WASP-94Ab spectroscopic data and fitted MCMC model. Top: the CORALIE radial velocities phased at the transit period over-plotted with the best-fit solution. Second panel: the residuals of the fit. Third panel: the bisector spans. Bottom: zoom on the CORALIE radial velocities taken during the transit over-plotted with the best solution for the Rossiter-McLaughlin effect.

Table 2

Parameters for WASP-94Ab from the MCMC analysis.

Table 3

Parameters for WASP-94Bb from the single Keplerian orbital solution.

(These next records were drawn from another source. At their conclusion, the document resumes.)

(* ===== verification/ConsumeExample.v ===== *)
(** * Consuming a buffer

    A kernel that writes events into a ring buffer, a client that remembers the data
    it is given, and a buffer of 64 bytes with an event that wraps around its end, to
    which the kernel adds another one while it is being read.  After that, what the
    consumer makes of speculations, in the orders in which their records can come. *)
From S2P Require Import Prelude CLib DtMap BpfFuncs Consume ConsumeRing.
#[local] Open Scope Z_scope.
Import DtMap BpfFuncs Consume ConsumeRing.

Module ConsumeExample.

(** ** A kernel *)

Definition kernel_write (data_size : Z) (new : list (list Z)) (p : dt_peb) : dt_peb :=
  mk_peb (p_cpu p)
    (imap (λ i b, default b (concat new !! Z.to_nat ((Z.of_nat i - data_head p) mod data_size))) (p_data p))
    (data_head p + total new) (data_tail p) (last_head p).

Lemma write_keeps data_size p new (j : Z) b : Z.of_nat (length (p_data p)) = data_size → 0 < data_size →
  p_data p !! Z.to_nat (j mod data_size) = Some b →
  p_data (kernel_write data_size new p) !! Z.to_nat (j mod data_size) =
    Some (default b (concat new !! Z.to_nat ((j - data_head p) mod data_size))).
Proof.
  intros Hl Hpos Hb. cbn [kernel_write p_data]. rewrite list_lookup_imap, Hb. cbn. pose proof (Z.mod_pos_bound j data_size Hpos).
  rewrite Z2Nat.id by lia. by rewrite Zminus_mod_idemp_l.
Qed.

Lemma kernel_writes data_size new : Forall event_ok new → writes data_size (kernel_write data_size new) new.
Proof.
  intros Hnew p evs [[H1 H2 (H3 & H4 & H5) H6 H7 H8] Hh Hr] Hfit Hlt. pose proof (total_pos evs). pose proof (total_pos new).
  split_and!; [|done|done]. constructor; cbn [kernel_write data_head data_tail]; [|rewrite events_total_app; lia|lia].
  constructor; cbn [kernel_write data_tail]; [|done|done|by apply Forall_app|rewrite events_total_app; lia|].
  { cbn [kernel_write p_data]. by rewrite length_imap. }
  intros i b Hi. rewrite concat_app in Hi. pose proof (lookup_lt_Some _ _ _ Hi) as Hlen. rewrite length_app in Hlen. unfold total in *.
  assert (∃ b0, p_data p !! Z.to_nat ((data_tail p + Z.of_nat i) mod data_size) = Some b0) as [b0 Hb0].
  { apply lookup_lt_is_Some. pose proof (Z.mod_pos_bound (data_tail p + Z.of_nat i) data_size H5). lia. }
  fold (kernel_write data_size new p). rewrite (write_keeps _ _ _ _ b0) by done. f_equal. rewrite Hh.
  replace (data_tail p + Z.of_nat i - (data_tail p + Z.of_nat (length (concat evs)))) with (Z.of_nat i - Z.of_nat (length (concat evs))) by lia.
  apply lookup_app_Some in Hi as [Hi|[Hge Hi]].
  - pose proof (lookup_lt_Some _ _ _ Hi). rewrite <- (Z.mod_unique_pos _ _ (-1) (Z.of_nat i - Z.of_nat (length (concat evs)) + data_size)) by lia.
    rewrite lookup_ge_None_2 by lia. cbn. specialize (H8 i b Hi). congruence.
  - pose proof (lookup_lt_Some _ _ _ Hi). rewrite Z.mod_small by lia.
    replace (Z.to_nat _) with (i - length (concat evs))%nat by lia. by rewrite Hi.
Qed.

(** ** A client and an enabled probe *)

Definition log : Type := list (Z * list Z).
Definition remember : client log :=
  mk_client (λ d a, (DTRACE_CONSUME_THIS, a ++ [(dtpda_cpu d, dtpda_data d)])) (λ _ _ a, (DTRACE_CONSUME_NEXT, a)) None.
Definition no_print : printer → dtrace_probedata → dtrace_recdesc → Z → list Z → Z → log → Z * log := λ _ _ _ _ _ _ a, (0, a).

(** The enabled probe 1 records eight bytes, the enabled probe 2 commits a speculation. *)
Definition handle : dtrace_hdl := mk_hdl 0 3 3 (Some [0; 5; 6]) (Some [0; 7; 7]) [] 0 None.
Definition descs : ddheap :=
  {[ 5 := mk_ddesc 1 (Some [mk_rec 1 8 8 8 0 0]) 1; 6 := mk_ddesc 1 (Some [mk_rec DTRACEACT_COMMIT 4 8 4 0 0]) 1 ]}.
Definition probe (_ : Z) : dtrace_probedesc := mk_pdesc 3 (str "syscall") (str "entry").
Definition next_addr (h : gmap Z dt_spec_buf) : Z := 1 + Z.of_nat (size h).

Definition record (v : Z) : list Z := [1; 0; 0; 0; 0; 0; 0; 0; v; 0; 0; 0; 0; 0; 0; 0].
Definition event (v : Z) : list Z := [9; 0; 0; 0; 0; 0; 32; 0; 20; 0; 0; 0; 0; 0; 0; 0] ++ record v.

Lemma event_good v : event_ok (event v).
Proof. by constructor. Qed.

(** ** The buffer, at position 48 *)

Definition empty : dt_peb := mk_peb 2 (replicate 64 0) 48 48 0.
Definition buffer : dt_peb := kernel_write 64 [event 7] empty.
Definition consumer : cstate log (gmap Z dt_bpf_specs) := mk_cs [] ∅ ∅ ∅ [] 0 [] (mk_pdat 0 0 0 0 [] 0 None 0) 0.
Definition start : session log (gmap Z dt_bpf_specs) := mk_session consumer {[ 0 := buffer ]} 0 {[ 0 := [kernel_write 64 [event 8]] ]}.

Lemma empty_holds : holds 64 empty [].
Proof. by repeat constructor. Qed.

Lemma buffer_holds : holds 64 buffer [event 7].
Proof. by destruct (kernel_writes 64 [event 7] ltac:(by repeat constructor) empty [] empty_holds) as [? _]. Qed.

Lemma dt_consume_cpu_drains_witness : ∃ x' p',
  @dt_consume_cpu _ _ (hash_map 4) handle descs (λ _, 0) probe next_addr 1000 false true no_print 64 (λ _, true) remember 0 0 start = Some (0, x') ∧
  c_user (x_c x') = [(2, record 7); (2, record 8)] ∧ x_pebs x' !! 0 = Some p' ∧ data_tail p' = 112 ∧ holds 64 p' [].
Proof.
  pose proof (@dt_consume_cpu_drains _ _ (hash_map 4) handle descs (λ _, 0) probe next_addr 1000 false true no_print 64 (λ _, true) (λ _, eq_refl)
    remember 0 start buffer [kernel_write 64 [event 8]] [event 7] [[event 8]] eq_refl buffer_holds eq_refl) as Hd.
  assert (∃ c, @consume_events _ _ (hash_map 4) handle descs (λ _, 0) probe next_addr 1000 false true no_print remember 0
    (concat (batches [event 7] [[event 8]])) (fresh_cpu (p_cpu buffer) (x_c start)) = Some (DTRACE_WORKSTATUS_OKAY, c) ∧
    c_user c = [(2, record 7); (2, record 8)]) as (c & Hc & Huser) by (eexists; split; [vm_compute; reflexivity|reflexivity]).
  rewrite Hc in Hd. destruct Hd as (x' & p' & E & [R1 R2 R3] & (H1 & H2 & H3)).
  - constructor; [|done]. apply kernel_writes. by repeat constructor.
  - by constructor.
  - by repeat constructor.
  - done.
  - exists x', p'. split_and!; [exact E|by rewrite R1|rewrite R2; apply lookup_insert_eq|by rewrite H2|done].
Defined.

(** ** Speculations *)

Definition spec_record (id v : Z) : list Z := [1; 0; 0; 0; id; 0; 0; 0; v; 0; 0; 0; 0; 0; 0; 0].
Definition commit_record (id : Z) : list Z := [2; 0; 0; 0; 0; 0; 0; 0; id; 0; 0; 0; 0; 0; 0; 0].

(** The consumer with the map of speculations [specs] is given [records] of CPU 0. *)
Definition feed (specsize : Z) (specs : gmap Z dt_bpf_specs) (records : list (list Z)) : option (Z * cstate log (gmap Z dt_bpf_specs)) :=
  foldl (λ o r, '(_, c) ← o;
           @dt_consume_one_probe _ _ (hash_map 4) handle descs (λ _, 0) probe next_addr specsize false true no_print remember r 16 0 false c)
    (Some (0, mk_cs [] specs ∅ ∅ [] 0 [] (mk_pdat 0 0 0 0 [] 0 None 0) 0)) records.

(** What is left: the map of speculations, the buffers that the consumer keeps, and the
    data that the client was given. *)
Definition outcome (o : option (Z * cstate log (gmap Z dt_bpf_specs))) : option (list (Z * dt_bpf_specs) * list (Z * Z) * list (list Z)) :=
  match o with
  | Some (_, c) => Some (map_to_list (c_specs c), map_to_list (dt_spec_bufs c), snd <$> (c_user c : list (Z * list Z)))
  | None => None
  end.

(** Data of the speculation 1, then the commit: the data is handed on, and the id is free. *)
Lemma committed : outcome (feed 1000 {[ 1 := mk_specs 1 1 ]} [spec_record 1 7; commit_record 1]) = Some ([], [], [spec_record 1 7]).
Proof. vm_compute. reflexivity. Qed.

(** If the commit is read first, which may happen when the data is in the buffer of
    another CPU, it is forgotten: the data is kept for ever and the id is never free. *)
Lemma commit_read_first : outcome (feed 1000 {[ 1 := mk_specs 1 1 ]} [commit_record 1; spec_record 1 7; record 8; record 9]) =
  Some ([(1, mk_specs 1 1)], [(1, 1)], [record 8; record 9]).
Proof. vm_compute. reflexivity. Qed.

(** Data that exceeds the size of a speculation is dropped but not counted as read, so
    that the speculation is drained for ever. *)
Lemma drop_not_counted : outcome (feed 16 {[ 1 := mk_specs 2 1 ]} [spec_record 1 7; spec_record 1 8; commit_record 1; record 9; record 9]) =
  Some ([(1, mk_specs 2 1)], [(1, 1)], [spec_record 1 7; record 9; record 9]).
Proof. vm_compute. reflexivity. Qed.

(** A second commit that is read after the id was given out again finds a speculation
    that is not being drained, and the assertion fails. *)
Lemma stale_commit : feed 1000 {[ 1 := mk_specs 1 0 ]} [spec_record 1 7; commit_record 1] = None.
Proof. vm_compute. reflexivity. Qed.

(** Committed data that is read after the commit waits for the next record that is not
    part of a speculation. *)
Lemma late_data_waits :
  outcome (feed 1000 {[ 1 := mk_specs 2 1 ]} [spec_record 1 7; commit_record 1; spec_record 1 8]) =
    Some ([(1, mk_specs 2 1)], [(1, 1)], [spec_record 1 7]) ∧
  outcome (feed 1000 {[ 1 := mk_specs 2 1 ]} [spec_record 1 7; commit_record 1; spec_record 1 8; record 9]) =
    Some ([], [], [spec_record 1 7; record 9; spec_record 1 8]).
Proof. vm_compute. done. Qed.

End ConsumeExample.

3. A planet around WASP-94B

The fainter (eastern) component of the stellar system, WASP-94B, was initially ignored during follow-up observations. From a couple of serendipitous measurements on WASP-94B, we detected a radial velocity variation of 159 m s-1. That triggered intensive observations of the star with CORALIE to confirm its variability. Interestingly, the FWHM of the CCF of WASP-94B is smaller than WASP-94A, suggesting a weak rotational broadening of the spectral lines (v sini). Twenty-one spectra were obtained between 2012 Aug. 18 and 2014 May 5. A spectral analysis was performed on WASP-94B similarly to WASP-94A. The results are shown in Table  1.

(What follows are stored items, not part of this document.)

(* ===== verification/_CoqProject ===== *)
-Q . S2P
Prelude.v
Wire.v
Text.v
LandRecords.v
LandRecordsCorrect.v
LandLease.v
LandHost.v
LandCensus.v
LandLock.v
LandRun.v
LandLogic.v
LandLockCorrect.v
LandProtocol.v
LandRefine.v
LandCalm.v
LandCensusCorrect.v
LandSamples.v
ValidateLock.v
ValidateRun.v
ValidateLockCorrect.v
ValidateRunCorrect.v
ValidateSamples.v
Ledger.v
LedgerCorrect.v
ValidateStatus.v
ValidateStatusCorrect.v
History.v
HistoryCorrect.v
TestSelection.v
TestSelectionCorrect.v
TestSelectionSamples.v
Sha256.v
Relay.v
Calendar.v
RelayCorrect.v
StatusLog.v
StatusLogCorrect.v
StatusLogSamples.v
Watchdog.v
WatchdogCorrect.v
BuckAdmit.v
BuckAdmitCorrect.v
Conc.v
Layout.v
Offset.v
Mapping.v
MappingCorrect.v
Snzi.v
SnziInv.v
SnziCorrect.v
Admission.v
AdmissionCorrect.v
Csnzi.v
CsnziInv.v
CsnziCorrect.v
Injection.v
InjectionCorrect.v
Compose.v
Migration.v
MigrationInv.v
MigrationCorrect.v
Sync.v
SyncCorrect.v
FixedAllocator.v
FixedAllocatorCorrect.v
PodApi.v
Image.v
ImageCorrect.v
OffsetTable.v
OffsetTableCorrect.v
Loader.v
LoaderCorrect.v
Reloc.v
RelocInv.v
Collections.v
CollectionsCorrect.v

The FWHM and the bisector span of the CCF of the fainter component are scattered. Since there is no correlation with the radial velocities (see Fig. 4), the possibility that stellar activity might have induced the signal is rejected (Queloz et al. 2001).

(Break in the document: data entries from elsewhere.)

(* ===== verification/Wire.v ===== *)
(** Wire formats: lemmas on little-endian fields and on byte strings that are cut
    into fields, shared by the codecs. *)

From S2P Require Import Prelude.

(** ** Little-endian fields *)

Lemma of_to_le_bytes_mod n x : of_le_bytes (to_le_bytes n x) = x mod 2 ^ (8 * Z.of_nat n).
Proof.
  revert x. induction n as [|n IH]; intros x.
  - cbn. by rewrite Z.mod_1_r.
  - cbn [to_le_bytes of_le_bytes]. rewrite IH.
    replace (8 * Z.of_nat (S n)) with (8 + 8 * Z.of_nat n) by lia.
    rewrite Z.pow_add_r, (Z.rem_mul_r x (2 ^ 8)) by lia. done.
Qed.

Lemma to_le_bytes_mod n x : to_le_bytes n (x mod 2 ^ (8 * Z.of_nat n)) = to_le_bytes n x.
Proof.
  rewrite <- of_to_le_bytes_mod. pose proof (to_of_le_bytes (to_le_bytes n x) (to_le_bytes_byte n x)) as H.
  by rewrite to_le_bytes_length in H.
Qed.

Lemma u_to_of n bs : Forall byte bs -> length bs = n ->
  to_le_bytes n (of_le_bytes bs) = bs /\ in_width (8 * Z.of_nat n) (of_le_bytes bs).
Proof.
  intros Hb <-. split; [by apply to_of_le_bytes | by apply of_le_bytes_bound].
Qed.

(** ** Strings of fields *)

(** Field [k] of a string cut at the given lengths. *)
Fixpoint cut (lengths : list nat) (bs : list Z) : list (list Z) :=
  match lengths with
  | [] => []
  | n :: lengths => take n bs :: cut lengths (drop n bs)
  end.

Lemma cut_concat lengths bs : length bs = sum_list lengths -> concat (cut lengths bs) = bs.
Proof.
  revert bs. induction lengths as [|n ls IH]; intros bs Hl; cbn in *.
  - by destruct bs.
  - rewrite IH; [apply take_drop|]. rewrite length_drop. lia.
Qed.

Lemma concat_cut_take lengths bs : concat (cut lengths bs) = take (sum_list lengths) bs.
Proof.
  revert bs. induction lengths as [|n ls IH]; intros bs; cbn; [done|]. by rewrite IH, take_take_drop.
Qed.

Lemma concat_cut fs : cut (length <$> fs) (concat fs) = fs.
Proof.
  induction fs as [|f fs IH]; cbn; [done|]. by rewrite take_app_length, drop_app_length, IH.
Qed.

Lemma cut_concat_app fs rest : cut (length <$> fs) (concat fs ++ rest) = fs.
Proof.
  induction fs as [|f fs IH]; cbn; [done|].
  by rewrite <- app_assoc, take_app_length, drop_app_length, IH.
Qed.

(** Writing the next field behind the fields already written. *)
Lemma copy_next i pre src k : i = length pre -> (length src <= k)%nat ->
  copy_at i src (pre ++ replicate k 0) = (pre ++ src) ++ replicate (k - length src) 0.
Proof.
  intros Hi Hk. unfold copy_at. rewrite Hi, take_app_length.
  rewrite drop_app_ge by lia. replace (length pre + length src - length pre)%nat with (length src) by lia.
  by rewrite drop_replicate, app_assoc.
Qed.

Lemma slice_bytes i j bs : Forall byte bs -> Forall byte (slice i j bs).
Proof. intros Hb. unfold slice. by apply Forall_take, Forall_drop. Qed.

Lemma length_slice i j bs : (j <= length bs)%nat -> length (slice i j bs) = (j - i)%nat.
Proof. intros Hl. unfold slice. rewrite length_take, length_drop. lia. Qed.

Lemma list_cons_eq {A} (x y : A) l k : x :: l = y :: k -> x = y /\ l = k.
Proof. by intros [=]. Qed.

Lemma slice_split i j k bs : (i <= j <= k)%nat -> slice i k bs = slice i j bs ++ slice j k bs.
Proof.
  intros Hij. unfold slice. rewrite <- (take_drop (j - i) (take (k - i) (drop i bs))) at 1.
  rewrite take_take, skipn_firstn_comm, drop_drop. f_equal; [f_equal; lia|]. f_equal; [lia|]. f_equal. lia.
Qed.

Lemma Forall_zero_replicate bs : Forall (eq 0) bs -> bs = replicate (length bs) 0.
Proof. induction 1 as [|b bs <- _ IH]; cbn; [done|]. by rewrite <- IH. Qed.

(** ** Overwriting a field in place *)

Lemma copy_at_length i src bs : (i + length src <= length bs)%nat -> length (copy_at i src bs) = length bs.
Proof. intros Hl. unfold copy_at. rewrite !length_app, length_take, length_drop. lia. Qed.

Lemma slice_copy_same i src bs : (i + length src <= length bs)%nat ->
  slice i (i + length src) (copy_at i src bs) = src.
Proof.
  intros Hl. unfold slice, copy_at. rewrite drop_app_ge by (rewrite length_take; lia).
  rewrite length_take, Nat.min_l, Nat.sub_diag by lia. rewrite drop_0. rewrite take_app_le by lia.
  rewrite take_ge by lia. done.
Qed.

Lemma slice_copy_other i src bs j k : (i + length src <= length bs)%nat ->
  (k <= i \/ i + length src <= j)%nat -> slice j k (copy_at i src bs) = slice j k bs.
Proof.
  intros Hl Hjk. apply list_eq. intros n. unfold slice.
  destruct (decide (n < k - j)%nat) as [Hn|Hn]; [|by rewrite !lookup_take_ge by lia].
  rewrite !lookup_take_lt, !lookup_drop by lia. unfold copy_at. destruct Hjk.
  - rewrite lookup_app_l by (rewrite length_take; lia). apply lookup_take_lt. lia.
  - rewrite lookup_app_r by (rewrite length_take; lia). rewrite length_take, Nat.min_l by lia.
    rewrite lookup_app_r by lia. rewrite lookup_drop. f_equal. lia.
Qed.

Lemma forallb_byte bs : forallb (fun b => (0 <=? b) && (b <? 256)) bs = true -> Forall byte bs.
Proof.
  induction bs as [|b bs IH]; cbn; [constructor|]. rewrite !andb_true_iff, Z.leb_le, Z.ltb_lt.
  intros [Hb Hbs]. constructor; [exact Hb | by apply IH].
Qed.

Lemma forallb_zero bs : forallb (fun b => b =? 0) bs = true <-> Forall (eq 0) bs.
Proof.
  induction bs as [|b bs IH]; cbn.
  - split; [constructor | done].
  - rewrite andb_true_iff, IH, Z.eqb_eq, Forall_cons_iff. intuition congruence.
Qed.

(** ** Chains of checks *)

Lemma reject_ok {A E} (b : bool) (e : E) (k : result A E) x :
  (if b then Err e else k) = Ok x <-> b = false /\ k = Ok x.
Proof. destruct b; naive_solver. Qed.

Lemma bind_ok {A E} (p : result unit E) (k : unit -> result A E) x :
  result_bind p k = Ok x <-> p = Ok tt /\ k tt = Ok x.
Proof. destruct p as [[]|]; naive_solver. Qed.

We unsuccessfully searched for a transit of WASP-94Bb. First we used the WASP light-curve that includes the light of both stars. We phase-folded the WASP photometric data using the period and phase obtained with the radial velocities. No transit signal was detected. Later, the TRAPPIST telescope observed WASP-94B on 2014 May 10 and 14, excluding a transit down to 1.5 mmag depth. From this non-detection, we can estimate an upper limit for the inclination of the orbital plane of WASP-94Bb as i ≲ 79°. It is interesting that the orbital planes of the two planets are inclined relative to each other, which indicates that at least one of them is inclined relative to the plane of the stellar binary.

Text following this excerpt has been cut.